I recognize that the other family member, in my case, my grandmother, is also experiencing grief. She doesn’t understand what she did or why she is alone on the holidays.
I know she shares many of the happy memories that I do, but she denies that any of the sad ones happened. I know that is her way of coping with all her trauma.
I also know that her narcissistic mind won’t let her view it in a light where she was the villain. This is why we don’t speak, not so much because of the past, but because any attempt at communicating is futile.

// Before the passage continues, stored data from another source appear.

Lemma when_lowered s te rest :
  words (statement_text s) = lit "when" :: rest -> keyword_is "when" s = true -> regular s = true ->
  Forall lowerable (children s) ->
  clean (snd (validate_condition source (validate_nested_operation source) s (statement_text s) te)) ->
  lowers (conditions s) (lower_control_operation source (lower_operation source) s (statement_text s)
    (words (statement_text s))).
Proof.
  intros Hw Hk Hr%regular_children Hl Hc. unfold lower_control_operation. rewrite Hw.
  cbn [lookup list_lookup default]. decide_words.
  set (text := trim (trim_start_matches (lit "when") (statement_text s))).
  assert (Hown : text ∈ conditions s).
  { assert (E : conditions s = (own_condition s ++ flat_map conditions (children s))%list).
    { destruct s; cbn [conditions children flat_map]; by rewrite ?app_nil_r. }
    rewrite E. unfold own_condition. rewrite Hk. left. }
  unfold validate_condition in Hc. fold text in Hc.
  assert (Hcond : clean (validate_condition_expression source (stmt_span s) text)).
  { destruct s; try exact Hc. destruct (check_each _ _ _). cbn [snd] in Hc. by apply clean_app in Hc as [? _]. }
  apply lowers_bind.
  - eapply lowers_incl; [|by eapply condition_lowered]. by intros t ->%list_elem_of_singleton.
  - intros c _. apply lowers_bind; [|done]. destruct s as [|k name statements sp| |]; try done.
    destruct (check_each _ _ _) as [te' ds] eqn:E. cbn [snd] in Hc. apply clean_app in Hc as [_ Hds].
    eapply (statements_lowered statements te); [done|done|by rewrite E|].
    intros x t. by apply (conditions_children (Block k name statements sp)).
Qed.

If you are experiencing grief this holiday season, please know that you aren’t alone. If you need help, reach out to a loved one or a counselor.
If you have lost someone recently, and this is your first holiday without them, it is ok to feel every emotion you feel. It doesn’t get easier, but time has a way of changing your perspective.
If you feel comfortable sharing your story of grief, please do in the comments. It might help someone else make it through this holiday season. Stay safe and stay well.